Now it’s important to consider the quality of sleep as well, not just the quantity; because low-quality sleep, will make you feel tired the next day even if you technically slept 8 hours.

Here are some simply tips to help improve the quality AND quantity of your sleep: 

#1. Enforce a strict sleeping routine. Try going to bed at the same time every night, and have an alarm go off at the same time in the morning; ideally 7-8 hours later. If you’re getting less hours of sleep routinely, you can work your way up to 7-8, over time. If you find yourself getting carried away till it’s late and end up with only a few hours of sleep, try setting an alarm to REMIND you to go to bed. Through repetition, we can re-train the mind and body. And anytime you can stick to the routine even on the weekends, it will make a world of difference!

#2. Cut down on afternoon coffee. That coffee actually stays in our systems longer than we might think it does. Experts in the field recommend we stop caffeinated drinks by the middle of the afternoon, so that traces of it won’t keep us up later.

#3. Start dimming lights in your home & electronics, 2 hours before going to bed. The lower lights will signal the brain to start producing melatonin, a hormone that helps control sleep and wake cycles, and that melatonin will be carried by the circulatory system from the brain to all the areas of the body. That’s the signal that it’s time for sleep to come.

#4. If you like reading in bed before going to sleep, look for light bulbs that are made for nighttime; ideally red or orange, because they don’t use certain blue hues that keep the brain awake and alert.

#5. Make the room as dark as possible and flip your cell phone upside down so the sleeping pattern doesn’t get interrupted every time it lights up throughout the night.

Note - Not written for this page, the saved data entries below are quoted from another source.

(** The commands of a request that was called after the first [length l] ones were
    come later. *)
Lemma sealed_before l t r t' i : gprefix (sv_raft sv) l -> sealed sv l t -> sv_issued sv r t' -> t < t' ->
  G !! i = Some (req_op r) -> Z.of_nat (length l) < Z.of_nat i + 1.
Proof.
  intros Hl Hse Hiss Hlt Hi. destruct (decide (i < length l)%nat) as [Hil|]; [exfalso|lia].
  rewrite <- (lookup_take_lt _ (length l)), <- (log_prefix_take l Hl) in Hi by done.
  destruct (Hse (req_op r)) as (r' & t'' & Hr' & ? & E); [by eapply list_elem_of_lookup_2|].
  destruct (issued_unique _ _ _ _ _ _ _ _ (si_clients _ _ I) Hiss Hr') as [_ ->]; [|lia].
  by rewrite <- !op_id_req, E.
Qed.

(** The first occurrence of a request that is in the log. *)
Lemma first_place r t : sv_issued sv r t -> req_id r ∈ op_id <$> G ->
  exists i, fresh_at G i (req_op r) /\ forall k, req_id r ∈ op_id <$> take k G -> (i < k)%nat.
Proof.
  intros Hiss Hin.
  assert (Hk : forall k, req_id r ∈ op_id <$> take k G <-> exists j o, (j < k)%nat /\ G !! j = Some o /\ op_id o = req_id r).
  { intros k. rewrite list_elem_of_fmap. split.
    - intros (o & E & (j & Hj & ?)%elem_of_take). exists j, o. by rewrite E.
    - intros (j & o & ? & Hj & E). exists o. split; [done|]. apply elem_of_take. eauto. }
  assert (Hlt : forall i, (forall j o, (j < i)%nat -> G !! j = Some o -> op_id o <> req_id r) \/
    exists j o, G !! j = Some o /\ op_id o = req_id r /\ forall j' o', (j' < j)%nat -> G !! j' = Some o' -> op_id o' <> req_id r).
  { induction i as [|i [IH|IH]]; [left; intros; lia| |by right].
    destruct (G !! i) as [o|] eqn:Hi; [destruct (decide (op_id o = req_id r))|].
    - right. eauto.
    - left. intros j o' Hj Ho'. destruct (decide (j = i)) as [->|]; [congruence|]. apply (IH j); [lia|done].
    - left. intros j o' Hj Ho'. destruct (decide (j = i)) as [->|]; [congruence|]. apply (IH j); [lia|done]. }
  destruct (Hlt (length G)) as [Hno|(i & o & Hi & E & Hmin)].
  { exfalso. rewrite <- (take_ge G (length G)) in Hin by lia. apply Hk in Hin as (j & o & ? & ? & ?). by eapply Hno. }
  destruct (log_issued i o Hi) as (r' & t' & Hr' & ->). rewrite op_id_req in E.
  destruct (issued_unique _ _ _ _ _ _ _ _ (si_clients _ _ I) Hr' Hiss E) as [-> _].
  exists i. split.
  - split; [done|]. unfold ids. rewrite op_id_req. intros (j & o & ? & ? & ?)%Hk. by eapply Hmin.
  - intros k (j & o & ? & Hj & Ej)%Hk. destruct (decide (j < i)%nat); [by destruct (Hmin j o)|lia].
Qed.

Lemma log_ordered : ordered G.
Proof.
  intros i o Hi. destruct (decide (op_id o ∈ ids G i)) as [?|Hnot]; [by left|right].
  intros k (o' & E & (j & Hj & Hji)%elem_of_take)%list_elem_of_fmap.
  destruct (log_issued i o Hi) as (r & t & Hr & ->). destruct (log_issued j o' Hj) as (r' & t' & Hr' & ->).
  rewrite op_id_req in E. injection E as Ec ->.
  assert (Ecl : ClientID (req_op r) = req_client r /\ CmdID (req_op r) = req_cmd r) by (by destruct r).
  destruct Ecl as [E1 E2]. rewrite E1 in Ec. rewrite E2. destruct (decide (req_cmd r' < req_cmd r)) as [|Hge]; [done|].
  exfalso. apply Hnot. rewrite op_id_req. apply list_elem_of_fmap.
  destruct (decide (req_cmd r' = req_cmd r)) as [Ek|Hne].
  { exists (req_op r'). split; [rewrite op_id_req; unfold req_id; congruence|]. apply elem_of_take. eauto. }
  destruct (issued_order _ _ _ _ _ _ _ _ (si_clients _ _ I) Hr Hr') as (op & Hin & _ & Hret); [done|lia|].
  destruct (si_hist _ _ I _ Hin) as (l & Hl & Hid & _ & Hseal). rewrite (log_prefix_take l Hl) in Hid.
  assert (Hlt : Z.of_nat (length l) < Z.of_nat j + 1).
  { eapply sealed_before; [exact Hl|exact Hseal|exact Hr'|exact Hret|exact Hj]. }
  apply list_elem_of_fmap in Hid as (o & Eo & (j' & Hj' & ?)%elem_of_take). exists o. split; [done|].
  apply elem_of_take. exists j'. split; [done|lia].
Qed.

(** ** The place of an operation *)
Record at_place (x : request * Operation KvValue) (z : Z) : Prop := {
  ap_placed : placed G x z;
  ap_after : exists i, G !! i = Some (req_op x.1) /\ 2 * Z.of_nat i + 1 <= z;
  ap_before : (exists l, gprefix (sv_raft sv) l /\ sealed sv l (ReturnTime x.2) /\ z <= 2 * Z.of_nat (length l)) \/
    ReturnTime x.2 = sv_time sv;
  ap_issued : sv_issued sv x.1 (CallTime x.2)
}.

Lemma done_place x : x ∈ sv_hist sv -> exists z, at_place x z.
Proof.
  destruct x as [r op]. intros Hx. destruct (si_hist _ _ I _ Hx) as (l & Hl & Hid & Hout & Hseal). simpl in *.
  destruct (co_done _ _ _ _ (si_clients _ _ I) r op Hx) as (_ & _ & _ & Hin).
  assert (Hiss : sv_issued sv r (CallTime op)) by (left; by exists op).
  rewrite (log_prefix_take l Hl) in Hid, Hout.
  destruct (first_place r _ Hiss) as (i & Hf & Hfirst).
  { apply list_elem_of_fmap in Hid as (o & Eo & Ho%take_elem). apply list_elem_of_fmap. eauto. }
  specialize (Hfirst _ Hid). pose proof (f_equal length (log_prefix_take l Hl)) as Hlen. rewrite length_take in Hlen.
  exists (match r with ReqGet _ => 2 * Z.of_nat (length l) | ReqPut _ => 2 * Z.of_nat i + 1 end).
  split; simpl; try done.
  - split; [done|]. simpl. destruct r as [a|a]; simpl.
    + exists (length l). split_and!; [done|lia|exact Hout].
    + exists i. split_and!; [done|exact Hf|by eexists].
  - exists i. split; [apply Hf|]. destruct r; lia.
  - left. exists l. split_and!; [done..|]. destruct r; lia.
Qed.

Lemma pending_place c x : pending_entry sv c = Some x -> req_id x.1 ∈ op_id <$> G -> exists z, at_place x z.
Proof.
  unfold pending_entry. intros H Hid. destruct (cl_req (sv_clerks sv c)) as [[[a|a] t]|] eqn:Hreq; simplify_eq.
  assert (Hiss : sv_issued sv (ReqPut a) t) by (right; by exists c).
  destruct (first_place _ _ Hiss Hid) as (i & Hf & _). exists (2 * Z.of_nat i + 1). split; simpl; try done.
  - split; [done|]. simpl. exists i. split_and!; [done|exact Hf|by eexists].
  - exists i. split; [apply Hf|lia].
  - by right.
Qed.

(** An operation that returned before another was called has the smaller place. *)
Lemma place_order x y z z' : at_place x z -> at_place y z' -> ReturnTime x.2 < CallTime y.2 -> z < z'.
Proof.
  intros [_ _ Hb _] [_ (i & Hi & Hz') _ Hiss] Hlt. destruct Hb as [(l & Hl & Hseal & ?)|Hr].
  - pose proof (sealed_before _ _ _ _ _ Hl Hseal Hiss Hlt Hi). lia.
  - destruct (issued_client _ _ _ _ _ _ (si_clients _ _ I) Hiss) as (_ & _ & ?). lia.
Qed.

Lemma fresh_unique i i' o o' : fresh_at G i o -> fresh_at G i' o' -> op_id o = op_id o' -> i = i'.
Proof.
  assert (Hlt : forall i i' o o', fresh_at G i o -> fresh_at G i' o' -> op_id o = op_id o' -> ~ (i < i')%nat).
  { intros j j' p p' [Hj _] [_ Hj'] E Hjj. apply Hj'. rewrite <- E. apply list_elem_of_fmap. exists p.
    split; [done|]. apply elem_of_take. eauto. }
  intros H H' E. pose proof (Hlt i i' o o' H H' E). pose proof (Hlt i' i o' o H' H (eq_sym E)). lia.
Qed.

(** ** The operations and their order *)

(** The clerks whose pending write is in the log. *)
Definition took_effect (c : Z) : bool :=
  match pending_entry sv c with Some x => bool_decide (req_id x.1 ∈ op_id <$> G) | None => false end.
Definition effective : list Z := filter (fun c => took_effect c = true) (remove_dups (ClientID <$> G)).

Definition entries (cs : list Z) : list (request * Operation KvValue) :=
  sv_hist sv ++ omap (pending_entry sv) cs.

Lemma pending_entry_req c x : pending_entry sv c = Some x ->
  exists a t, x.1 = ReqPut a /\ cl_req (sv_clerks sv c) = Some (x.1, t) /\ req_client x.1 = c.
Proof.
  unfold pending_entry. intros H. destruct (cl_req (sv_clerks sv c)) as [[[a|a] t]|] eqn:Hreq; simplify_eq.
  exists a, t. split_and!; try done. by apply (co_pending _ _ _ _ (si_clients _ _ I) c (ReqPut a) t).
Qed.

Lemma entries_once cs : NoDup cs -> NoDup (req_id <$> (entries cs).*1).
Proof.
  intros Hcs. unfold entries. rewrite !fmap_app. apply NoDup_app. split_and!.
  - apply (co_once _ _ _ _ (si_clients _ _ I)).
  - intros id (r & -> & ([r' op] & -> & Hh)%list_elem_of_fmap)%list_elem_of_fmap
      (r2 & E & (x & -> & (c & _ & Hc)%list_elem_of_omap)%list_elem_of_fmap)%list_elem_of_fmap.
    destruct (pending_entry_req c x Hc) as (a & t & _ & Hreq & Ec). simpl in E. injection E as E1 E2.
    rewrite <- Ec, <- E1 in Hreq. destruct (co_past _ _ _ _ (si_clients _ _ I) _ _ _ _ Hh Hreq). lia.
  - induction Hcs as [|c cs Hc _ IH]; [constructor|]. simpl.
    destruct (pending_entry sv c) as [x|] eqn:Ex; [|done]. simpl. constructor; [|done].
    intros (r & E & (y & -> & (d & Hd & Ey)%list_elem_of_omap)%list_elem_of_fmap)%list_elem_of_fmap.
    destruct (pending_entry_req c x Ex) as (_ & _ & _ & _ & E1).
    destruct (pending_entry_req d y Ey) as (_ & _ & _ & _ & E2). injection E as E _. congruence.
Qed.

Lemma entries_placed x : x ∈ entries effective -> exists z, at_place x z.
Proof.
  intros [Hx|(c & Hc & Hx)%list_elem_of_omap]%elem_of_app; [by apply done_place|].
  apply list_elem_of_filter in Hc as [Hc _]. unfold took_effect in Hc. rewrite Hx in Hc.
  apply bool_decide_eq_true in Hc. by eapply pending_place.
Qed.

(** Every write of the log is one of the operations. *)
Lemma entries_complete i o : fresh_at G i o -> CmdType o <> GET ->
  exists x a, x ∈ entries effective /\ x.1 = ReqPut a /\ putAppendOp a = o.
Proof.
  intros [Hi Hf] Ht. destruct (log_issued i o Hi) as (r & t & Hr & ->). destruct r as [a|a]; [done|].
  assert (Hin : req_op (ReqPut a) ∈ G) by (by eapply list_elem_of_lookup_2).
  destruct Hr as [(op & Hh & _)|(c & Hc)].
  - exists (ReqPut a, op), a. split_and!; try done. apply elem_of_app. by left.
  - destruct (pending_entry sv c) as [x|] eqn:Ex; [|unfold pending_entry in Ex; by rewrite Hc in Ex].
    destruct (pending_entry_req c x Ex) as (a' & t' & E' & Hreq & Ec). rewrite Hc in Hreq.
    injection Hreq as E _. exists x, a. split_and!; [|done..]. apply elem_of_app. right.
    apply list_elem_of_omap. exists c. split; [|done]. apply list_elem_of_filter. split.
    + unfold took_effect. rewrite Ex. apply bool_decide_eq_true. rewrite <- E, <- op_id_req.
      by apply list_elem_of_fmap_2.
    + apply elem_of_remove_dups. apply list_elem_of_fmap. exists (req_op (ReqPut a)). split; [|done].
      rewrite <- Ec, <- E. done.
Qed.

(** Two operations at the same odd place are the same. *)
Lemma odd_place x y z : at_place x z -> at_place y z -> Z.even z = false -> req_id x.1 = req_id y.1.
Proof.
  intros [Hx _ _ _] [Hy _ _ _] Hodd. destruct Hx as [_ Hx], Hy as [_ Hy].
  destruct (x.1) as [a|a], (y.1) as [b|b]; try (by destruct Hx as (j & -> & _); rewrite Z.even_mul in Hodd);
    try (by destruct Hy as (j & -> & _); rewrite Z.even_mul in Hodd).
  destruct Hx as (i & -> & [Hi _] & _), Hy as (j & E & [Hj _] & _). assert (i = j) as -> by lia.
  rewrite Hi in Hj. injection Hj as E1 E2 E3 E4 E5. unfold req_id. simpl. congruence.
Qed.

Lemma entries_linearizable : linearizable StoreModel (entries effective).*2.
Proof.
  destruct (choose_each at_place (entries effective) entries_placed) as (K & HK & Hpl).
  set (K' := merge_sort le_place K). assert (Hp : K' ≡ₚ K) by apply merge_sort_Permutation.
  assert (Hpl' : forall y, y ∈ K' -> at_place y.1 y.2) by (intros y; rewrite Hp; apply Hpl).
  assert (Hsort : StronglySorted le_place K') by (apply StronglySorted_merge_sort; apply _).
  exists K'.*1.*2. split_and!.
  - by rewrite Hp, HK.
  - apply (replay_legal G K' 0); [apply log_ordered|lia|done| | |].
    + apply sorted_before; [done| |].
      * rewrite Hp, HK. apply entries_once. apply NoDup_filter, NoDup_remove_dups.
      * intros a b Ha Hb E Ev. eapply odd_place; [by apply Hpl'|rewrite E; by apply Hpl'|done].
    + intros y Hy. pose proof (Hpl' y Hy) as [H1 (i & _ & H2) _ _]. split; [done|]. lia.
    + intros i o _ Hf Ht. destruct (entries_complete i o Hf Ht) as (x & a & Hx & Ex & Ea).
      rewrite <- HK in Hx. apply list_elem_of_fmap in Hx as (y & -> & Hy). exists y. split; [by rewrite Hp|].
      destruct (Hpl y Hy) as [[_ Hplaced] _ _ _]. rewrite Ex in Hplaced. destruct Hplaced as (i' & -> & Hf' & _).
      rewrite Ea in Hf'. by rewrite (fresh_unique i' i o o Hf' Hf eq_refl).
  - rewrite <- list_fmap_compose. apply (StronglySorted_map _ _ _ _ Hsort). intros a b Ha Hb Hle.
    unfold may_precede. simpl. destruct (decide (CallTime a.1.2 <= ReturnTime b.1.2)) as [|Hlt]; [done|].
    pose proof (place_order b.1 a.1 b.2 a.2 (Hpl' b Hb) (Hpl' a Ha) ltac:(lia)). unfold le_place in Hle. lia.
Qed.
End Log.

Lemma omap_snd sv cs : (omap (pending_entry sv) cs).*2 = omap (pending_write sv) cs.
Proof.
  unfold pending_write. induction cs as [|c cs IH]; [done|]. simpl.
  destruct (pending_entry sv c); simpl; [f_equal|]; exact IH.
Qed.

Lemma history_linearizable mx sv : sv_reach_if n mx sv_in_order sv ->
  exists cs, NoDup cs /\ linearizable StoreModel (history sv ++ omap (pending_write sv) cs).
Proof.
  intros I%reach_inv. destruct (global_log sv I) as (G & HG). exists (effective sv G). split.
  - apply NoDup_filter, NoDup_remove_dups.
  - pose proof (entries_linearizable sv I G HG) as H. unfold entries in H. by rewrite fmap_app, omap_snd in H.
Qed.

(** What the test records is a history for the checker. *)
Lemma history_times mx sv : sv_reach_if n mx sv_in_order sv ->
  (forall o, o ∈ history sv -> kv_typed o) /\ proper_times (history sv) /\ no_ties (history sv).
Proof.
  intros I%reach_inv. pose proof (si_clients _ _ I) as C.
  assert (Hin : forall o, o ∈ history sv -> exists r, (r, o) ∈ sv_hist sv).
  { intros o ([r o'] & -> & Hr)%list_elem_of_fmap. by exists r. }
  split_and!.
  - intros o [r Hr]%Hin. destruct (co_done _ _ _ _ C r o Hr) as (_ & _ & _ & Ei).
    destruct (si_hist _ _ I _ Hr) as (l & _ & _ & Eo & _). by do 2 eexists.
  - intros o [r Hr]%Hin. destruct (co_done _ _ _ _ C r o Hr) as (_ & _ & ? & _). lia.
  - intros a b [r Hr]%Hin [r' Hr']%Hin. eapply (co_ties _ _ _ _ C); [exact Hr'|]. left. by exists a.
Qed.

#6. Make the room as quiet as it can be, and that means turning off the vibrate feature on the phone as well. Keep in mind that you may not want to make it TOO quiet, or you could get used to complete silence and anytime a pin drops somewhere, you’ll be woken up. Noise machines or apps can help with this.

#7.  Move the phone away from the bed. Any sleep caught between snoozes is poor-quality, because the REM sleep is disturbed and we’ll end up feeling groggier. If you generally like to snooze, just set the original alarm for a later time and by having it away from the bed, you’ll have to get up for it. Getting out of bed is usually half the battle.

#8. Set a lower room temperature. Temperatures that are too hot or too cold, will interfere with your sleep and it’s generally accepted that between 60 and 70 degrees Fahrenheit (15.5 - 21 °C) is the optimal temperature to sleep in.

#9. If you wake up at night to go to the restroom, consider a nightlight in the bathroom to avoid having to turn on the lights and triggering the brain to become active.

#10. It’s highly recommended to paint your bedroom a tranquil color. It could be a relaxing blue, lavender or pale-grey – it could be whatever color calms you. If you can, choose that - and go with a matte finish, not a glossy one.

If everything fails and you really can’t sleep, it’s better to get out of the bed than continue laying there and getting frustrated (which will wake you up more than put you back to sleep). You can get up, keep the lights as low as possible, and do only things that are still technically considered “relaxing”. When you get tired again, hop back in bed.

It’s important to know that you don’t have to live being exhausted, so if the quality of your sleep is poor for 2 months of more, see a doctor and get a check-in on your health.